(** * Content-based movie recommender: the notebook's pipeline and queries

    A shallow embedding of [analysis.ipynb]: the pandas frames are lists of
    records in row order, the notebook's globals form a record that the
    queries read (and, for [recommend_movies], write), and the numbers are
    exact: ratings and profiles are canonical rationals ([Qc]), similarity
    scores are reals.  Floating-point rounding is not modelled; a division
    by a zero rating mass, which pandas turns into [NaN]/[inf] entries, is
    modelled by an absent vector.  Titles and genre fields are strings from
    the start, so the two [astype(str)] conversions are the identity, and
    [reset_index] has nothing to do on a list. *)

From Stdlib Require Import Ascii String QArith Qcanon Reals Qreals Lra Lia.
From stdpp Require Import gmap strings list sorting.

Open Scope Z_scope.

(** ** Frames *)

(** One row of the working frame [df].  The two type parameters follow the
    columns whose type changes along the notebook: [timestamp] (an integer
    until the column is dropped, [unit] afterwards) and [genres] (the raw
    string, the list produced by [str.split], one label after [explode],
    the block of dummy columns after [get_dummies]). *)
Record row (T G : Type) : Type := Row {
  userId : Z;
  movieId : Z;
  rating : Qc;
  timestamp : T;
  title : string;
  genres : G
}.
Arguments Row {T G} _ _ _ _ _ _.
Arguments userId {T G} _.
Arguments movieId {T G} _.
Arguments rating {T G} _.
Arguments timestamp {T G} _.
Arguments title {T G} _.
Arguments genres {T G} _.

Global Instance row_eq_dec {T G} `{EqDecision T, EqDecision G} :
  EqDecision (row T G).
Proof. solve_decision. Defined.

(** [ratings.csv] *)
Record rating_row : Type := RatingRow {
  r_userId : Z;
  r_movieId : Z;
  r_rating : Qc;
  r_timestamp : Z
}.

(** [movies.csv] *)
Record movie_row : Type := MovieRow {
  m_movieId : Z;
  m_title : string;
  m_genres : string
}.

Global Instance rating_row_eq_dec : EqDecision rating_row.
Proof. solve_decision. Defined.
Global Instance movie_row_eq_dec : EqDecision movie_row.
Proof. solve_decision. Defined.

§ §

## Task statement
Start with the line above that contains "From Stdlib Require" and end with the line that contains "(** One row". Write out those lines exactly, and only those.

## Solution for this exercise
From Stdlib Require Import Ascii String QArith Qcanon Reals Qreals Lra Lia.
From stdpp Require Import gmap strings list sorting.

Open Scope Z_scope.

(** ** Frames *)

(** One row of the working frame [df].  The two type parameters follow the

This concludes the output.